Personal information
- Full name: Alistair John Dalton
- Born: 27 April 1973 (age 53) Bridgend, Glamorgan, Wales
- Batting: Right-handed
- Bowling: Right-arm medium

Domestic team information
- 1994–1996: Glamorgan
- 1992–1997: Wales Minor Counties

Career statistics
| Competition | FC | LA |
| Matches | 13 | 2 |
| Runs scored | 426 | 25 |
| Batting average | 21.30 | 12.50 |
| 100s/50s | –/1 | –/– |
| Top score | 51* | 19 |
| Balls bowled | – | – |
| Wickets | – | – |
| Bowling average | – | – |
| 5 wickets in innings | – | – |
| 10 wickets in match | – | – |
| Best bowling | – | – |
| Catches/stumpings | 9/– | –/– |
- Source: Cricinfo, 4 July 2010

= Alastair Dalton =

Welsh cricketer

Alistair John Dalton (born 27 April 1973) is a former Welsh cricketer. Dalton was a right-handed batsman who bowled right-arm medium pace. He was born at Bridgend, Glamorgan. He was educated at Millfield School.

Dalton made his debut in county cricket for Wales Minor Counties in the 1992 Minor Counties Championship against Wiltshire. From 1992 to 1997, he represented the team in six Minor Counties fixtures, with his final appearance for the team coming against Cheshire.

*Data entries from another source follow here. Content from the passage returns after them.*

(* ===== verification/FlowActivation.v ===== *)
(** [flow_activation.rs]: trigger expressions attached to Flow nodes, the nodes a
    run starts with, and the agreement of subscriptions with the graph's edges. *)
From S2P Require Import Prelude RustStr RustStrFacts Json WorkflowAutomation FlowGraph.

Inductive FlowTriggerSourceV1 :=
| FlowInput
| AgentFinal (final_node_id : string)
| SrcManual
| SrcWebhook (trigger_id : Uuid) (token_ref : string)
| SrcSchedule (trigger_id : Uuid) (interval_seconds : Z) (next_fire_at : DateTime)
| SrcEventSubscription (trigger_id : Uuid) (source event_type : string).

Definition as_workflow_trigger (self : FlowTriggerSourceV1) : option WorkflowTriggerSpecV1 :=
  match self with
  | FlowInput | AgentFinal _ => None
  | SrcManual => Some Manual
  | SrcWebhook id token_ref => Some (Webhook id token_ref)
  | SrcSchedule id interval next => Some (Schedule id interval next)
  | SrcEventSubscription id source event_type => Some (EventSubscription id source event_type)
  end.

In 1994, Dalton made his first-class debut for Glamorgan against Oxford University. From 1994 to 1996, he represented the county in 13 first-class matches, with his final first-class match coming against the touring Pakistanis. In his first-class career, he scored 426 runs at a batting average of 21.30 and a single half century high score of 51*. In the field he took 9 catches.

In addition to playing first-class cricket for Glamorgan, he also represented the county in 2 List-A matches in 1996 against Hampshire and Surrey.

After leaving Glamorgan at the end of the 1996 season, he had an unsuccessful trial period with Worcestershire before pursuing a career as a professional pilot.